🤖 AI Summary
This work addresses the challenge of performing Bayesian inference with complex black-box generative models that lack tractable likelihoods and gradients. To this end, the authors propose a gradient-free ensemble-based transformed Langevin dynamics method. Their approach uniquely integrates an affine-invariant ensemble covariance structure with Maximum Mean Discrepancy (MMD) to construct a generalized Bayesian inference framework, enabling efficient posterior approximation without requiring simulator derivatives. Experimental results demonstrate that the method achieves comparable or superior accuracy to existing gradient-dependent approaches in high-dimensional and potentially misspecified settings—such as chaotic dynamical systems and scenarios with contaminated data—while substantially reducing computational cost.
📝 Abstract
Bayesian inference in complex generative models is often obstructed by the absence of tractable likelihoods and the infeasibility of computing gradients of high-dimensional simulators.

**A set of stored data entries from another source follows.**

Lemma netloc_assembled :
  match url_body p ++ url_tail (query p) (fragment p) with
  | 47 :: 47 :: after =>
      let '(nl, rest) := splitnetloc after in
      if xorb (has_char 91 nl) (has_char 93 nl) then Raise ValueError
      else if has_char 91 nl && negb (bracketed_host_ok db (bracketed_host nl))
      then Raise ValueError
      else Ok (nl, rest)
  | _ => Ok ([], url_body p ++ url_tail (query p) (fragment p))
  end = Ok (netloc p, path p ++ url_tail (query p) (fragment p)).
Proof.
  assert (Hstop : Forall (fun c => c <> 47 /\ c <> 63 /\ c <> 35) (netloc p)).
  { eapply List.Forall_impl; [|exact (can_netloc p Hcan)]. simpl. intros a H. tauto. }
  assert (H91 : has_char 91 (netloc p) = false).
  { apply (has_char_Forall 91 _ _ (can_netloc p Hcan)). intros H. tauto. }
  assert (H93 : has_char 93 (netloc p) = false).
  { apply (has_char_Forall 93 _ _ (can_netloc p Hcan)). intros H. tauto. }
  destruct url_body_cases as [[-> Hroot]|[Hn [-> H2]]].
  - cbn [app]. rewrite <- app_assoc.
    rewrite (splitnetloc_stop _ _ Hstop (rest_stops _ _ _ Hroot)).
    rewrite H91, H93. reflexivity.
  - rewrite Hn.
    destruct (double_slash_case
                (fun after : str =>
                   let '(nl, rest) := splitnetloc after in
                   if xorb (has_char 91 nl) (has_char 93 nl)
                   then @Raise (str * str) ValueError
                   else if has_char 91 nl
                           && negb (bracketed_host_ok db (bracketed_host nl))
                   then Raise ValueError
                   else Ok (nl, rest))
                (Ok ([], path p ++ url_tail (query p) (fragment p)))
                (path p ++ url_tail (query p) (fragment p))) as [[after Heq]|Hd].
    + exfalso. destruct (path p) as [|a [|b t]].
      * destruct (url_tail_start (query p) (fragment p)) as [E|[c [t [E Hc]]]];
          simpl in Heq; rewrite E in Heq; [discriminate|].
        injection Heq as -> _. unfold url_tail in E.
        destruct (nonempty (query p)); [discriminate|].
        destruct (nonempty (fragment p)); discriminate.
      * simpl in Heq. injection Heq as -> Heq.
        unfold url_tail in Heq.
        destruct (nonempty (query p)); [discriminate|].
        destruct (nonempty (fragment p)); discriminate.
      * simpl in Heq. injection Heq as -> -> _. discriminate.
    + exact Hd.
Qed.

Lemma cut_fragment_assembled :
  (cut 35 (path p ++ url_tail (query p) (fragment p))
   = Some (path p ++ (if nonempty (query p) then 63 :: query p else []), fragment p))
  \/ (cut 35 (path p ++ url_tail (query p) (fragment p)) = None
      /\ fragment p = []
      /\ path p ++ url_tail (query p) (fragment p)
         = path p ++ (if nonempty (query p) then 63 :: query p else [])).
Proof.
  assert (Hp35 : has_char 35 (path p) = false).
  { apply (has_char_Forall 35 _ _ (can_path p Hcan)). intros H. tauto. }
  assert (Hq35 : has_char 35 (query p) = false).
  { apply (has_char_Forall 35 _ _ (can_query p Hcan)). intros H. tauto. }
  assert (Hqp : has_char 35 (path p ++ (if nonempty (query p) then 63 :: query p else []))
                = false).
  { rewrite has_char_app, Hp35. destruct (nonempty (query p)); [|reflexivity].
    unfold has_char in *. simpl. exact Hq35. }
  unfold url_tail. rewrite app_assoc.
  destruct (nonempty (fragment p)) eqn:Hf.
  - left. apply (cut_found 35 _ _ Hqp).
  - right. rewrite app_nil_r. split; [apply (cut_none 35 _ Hqp)|].
    split; [apply (nonempty_false _ Hf) | reflexivity].
Qed.

Lemma cut_query_assembled :
  (cut 63 (path p ++ (if nonempty (query p) then 63 :: query p else []))
   = Some (path p, query p))
  \/ (cut 63 (path p ++ (if nonempty (query p) then 63 :: query p else [])) = None
      /\ query p = []
      /\ path p ++ (if nonempty (query p) then 63 :: query p else []) = path p).
Proof.
  assert (Hp63 : has_char 63 (path p) = false).
  { apply (has_char_Forall 63 _ _ (can_path p Hcan)). intros H. tauto. }
  destruct (nonempty (query p)) eqn:Hq.
  - left. apply (cut_found 63 _ _ Hp63).
  - right. rewrite app_nil_r. split; [apply (cut_none 63 _ Hp63)|].
    split; [apply (nonempty_false _ Hq) | reflexivity].
Qed.

Lemma assembled_printable : Forall printable (urlunsplit p).
Proof.
  rewrite urlunsplit_pieces.
  assert (Hsch : Forall printable (scheme p)).
  { destruct (can_scheme p Hcan) as [->|[c [pre [Hs [_ [Hf _]]]]]]; [constructor|].
    rewrite Hs. apply List.Forall_forall. intros x Hx.
    rewrite forallb_forall in Hf. specialize (Hf x Hx).
    unfold scheme_char, is_alpha_ascii, is_upper, is_lower, is_digit_ascii in Hf.
    unfold printable. bools. lia. }
  assert (Hnl : Forall printable (netloc p))
    by (eapply List.Forall_impl; [|exact (can_netloc p Hcan)]; simpl; intros a H; tauto).
  assert (Hpa : Forall printable (path p))
    by (eapply List.Forall_impl; [|exact (can_path p Hcan)]; simpl; intros a H; tauto).
  assert (Hqu : Forall printable (query p))
    by (eapply List.Forall_impl; [|exact (can_query p Hcan)]; simpl; intros a H; tauto).
  assert (Hfr : Forall printable (fragment p))
    by (eapply List.Forall_impl; [|exact (can_fragment p Hcan)]; simpl; intros a H; tauto).
  assert (P47 : printable 47) by (unfold printable; lia).
  assert (P58 : printable 58) by (unfold printable; lia).
  assert (P63 : printable 63) by (unfold printable; lia).
  assert (P35 : printable 35) by (unfold printable; lia).
  apply Forall_app. split; [|apply Forall_app; split].
  - unfold url_head. destruct (nonempty (scheme p)); [|constructor].
    apply Forall_app. split; [exact Hsch | repeat constructor; exact P58].
  - destruct url_body_cases as [[-> _]|[_ [-> _]]]; [|exact Hpa].
    repeat constructor; try exact P47. apply Forall_app. split; assumption.
  - unfold url_tail. apply Forall_app. split.
    + destruct (nonempty (query p)); constructor; assumption.
    + destruct (nonempty (fragment p)); constructor; assumption.
Qed.

(** What [urlunsplit] assembles from canonical parts, [urlsplit] takes apart
    into the same parts. *)
Lemma urlsplit_urlunsplit : urlsplit db (urlunsplit p) = Ok p.
Proof.
  unfold urlsplit.
  rewrite (proj2 (printable_clean _ assembled_printable)).
  rewrite urlunsplit_pieces, split_scheme_assembled.
  pose proof netloc_assembled as Hnet.
  cbv beta iota zeta.
  match goal with
  | |- context [bind ?m _] =>
      replace m with (@Ok (str * str) (netloc p, path p ++ url_tail (query p) (fragment p)))
        by (symmetry; exact Hnet)
  end.
  cbn [bind]. cbv beta iota zeta.
  assert (Hascii : forallb is_ascii (netloc p) = true).
  { apply forallb_Forall_ascii. eapply List.Forall_impl; [|exact (can_netloc p Hcan)].
    simpl. unfold printable. intros a H. lia. }
  assert (Hchk : (match netloc p with [] => false | _ :: _ => negb (forallb is_ascii (netloc p)) end
                  && negb (nfkc_netloc_ok db (netloc p))) = false).
  { rewrite Hascii. destruct (netloc p); reflexivity. }
  destruct cut_fragment_assembled as [Hc1|[Hc1 [Hf Heq]]]; rewrite Hc1;
    cbv beta iota zeta; rewrite ?Heq;
    (destruct cut_query_assembled as [Hc2|[Hc2 [Hq Heq2]]]; rewrite Hc2;
     cbv beta iota zeta; rewrite Hchk; rewrite ?Heq2; destruct p; simpl in *; subst; reflexivity).
Qed.
End Canonical.
(** ** More on [normalize_url]: the shape of what [urlsplit] returns *)

Lemma lower_ascii_cases (c : N) :
  (65 <= c <= 90 /\ lower_ascii c = c + 32) \/ (~ 65 <= c <= 90 /\ lower_ascii c = c).
Proof.
  unfold lower_ascii, is_upper. flag (65 <=? c); flag (c <=? 90); cbn [andb];
    [left | right | right | right]; (split; [lia | reflexivity]).
Qed.

Lemma lower_ascii_idem (c : N) : lower_ascii (lower_ascii c) = lower_ascii c.
Proof.
  destruct (lower_ascii_cases c) as [[H E]|[H E]]; rewrite E; [|exact E].
  destruct (lower_ascii_cases (c + 32)) as [[H' E']|[H' E']]; [lia | exact E'].
Qed.

Lemma is_alpha_lower (c : N) :
  is_alpha_ascii c = true -> is_alpha_ascii (lower_ascii c) = true.
Proof.
  destruct (lower_ascii_cases c) as [[H ->]|[H ->]]; [|tauto].
  intros _. unfold is_alpha_ascii, is_upper, is_lower. bools. lia.
Qed.

Lemma scheme_char_lower (c : N) :
  scheme_char c = true -> scheme_char (lower_ascii c) = true.
Proof.
  destruct (lower_ascii_cases c) as [[H ->]|[H ->]]; [|tauto].
  intros _. unfold scheme_char, is_alpha_ascii, is_upper, is_lower. bools. lia.
Qed.

Lemma split_scheme_ok (s : str) : scheme_ok (fst (split_scheme s)).
Proof.
  unfold split_scheme.
  destruct (cut 58 s) as [[[|c pre] rest]|]; cbn [fst]; try (left; reflexivity).
  destruct (is_alpha_ascii c && forallb scheme_char (c :: pre)) eqn:H; cbn [fst];
    [|left; reflexivity].
  apply andb_true_iff in H. destruct H as [Ha Hs].
  right. exists (lower_ascii c), (List.map lower_ascii pre).
  split; [reflexivity|]. split; [exact (is_alpha_lower c Ha)|]. split.
  - change (forallb scheme_char (List.map lower_ascii (c :: pre)) = true).
    apply List.forallb_forall. intros x Hx. apply List.in_map_iff in Hx.
    destruct Hx as [x0 [<- Hx0]].
    rewrite List.forallb_forall in Hs. exact (scheme_char_lower x0 (Hs x0 Hx0)).
  - rewrite List.map_map. apply List.map_ext. intros x. apply lower_ascii_idem.
Qed.

Lemma scheme_ok_lower (db : pylib) (s : str) : scheme_ok s -> lower db s = s.
Proof.
  intros [->|[c [pre [-> [_ [Hs Hl]]]]]]; [reflexivity|]. unfold lower.
  replace (forallb is_ascii (c :: pre)) with true; [exact Hl|].
  symmetry. apply List.forallb_forall. intros x Hx.
  rewrite List.forallb_forall in Hs. specialize (Hs x Hx).
  unfold scheme_char, is_alpha_ascii, is_upper, is_lower, is_digit_ascii, is_ascii in *.
  bools. lia.
Qed.

Lemma host_lower (db : pylib) (nl : str) :
  Forall (fun c => printable c /\ c <> 47 /\ c <> 63 /\ c <> 35 /\ c <> 91 /\ c <> 93) nl ->
  lower db nl = List.map lower_ascii nl
  /\ Forall (fun c => printable c /\ c <> 47 /\ c <> 63 /\ c <> 35 /\ c <> 91 /\ c <> 93)
       (List.map lower_ascii nl)
  /\ lower db (List.map lower_ascii nl) = List.map lower_ascii nl.
Proof.
  intros H.
  assert (Hlow : Forall (fun c => printable c /\ c <> 47 /\ c <> 63 /\ c <> 35
                                  /\ c <> 91 /\ c <> 93) (List.map lower_ascii nl)).
  { apply Forall_map. eapply List.Forall_impl; [|exact H]. cbv beta.
    unfold printable. intros c Hc.
    destruct (lower_ascii_cases c) as [[Hu ->]|[Hu ->]]; lia. }
  assert (Hascii : forall t,
             Forall (fun c => printable c /\ c <> 47 /\ c <> 63 /\ c <> 35
                              /\ c <> 91 /\ c <> 93) t -> forallb is_ascii t = true).
  { intros t Ht. apply forallb_Forall_ascii. eapply List.Forall_impl; [|exact Ht].
    cbv beta. unfold printable. intros c Hc. lia. }
  split; [|split; [exact Hlow|]].
  - unfold lower. rewrite (Hascii nl H). reflexivity.
  - unfold lower. rewrite (Hascii _ Hlow), List.map_map.
    apply List.map_ext. intros x. apply lower_ascii_idem.
Qed.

Existing likelihood-free methods for generalized Bayesian inference typically rely on gradient-based optimization or reparameterization, which can be computationally expensive and often inapplicable to black-box simulators. To overcome these limitations, we introduce a gradient-free ensemble transform Langevin dynamics method for generalized Bayesian inference using the maximum mean discrepancy. By relying on ensemble-based covariance structures rather than simulator derivatives, the proposed method enables robust posterior approximation without requiring access to gradients of the forward model, making it applicable to a broader class of likelihood-free models. The method is affine invariant, computationally efficient, and robust to model misspecification. Through numerical experiments on well-specified chaotic dynamical systems, and misspecified generative models with contaminated data, we demonstrate that the proposed method achieves comparable or improved accuracy relative to existing gradient-based methods, while substantially reducing computational cost.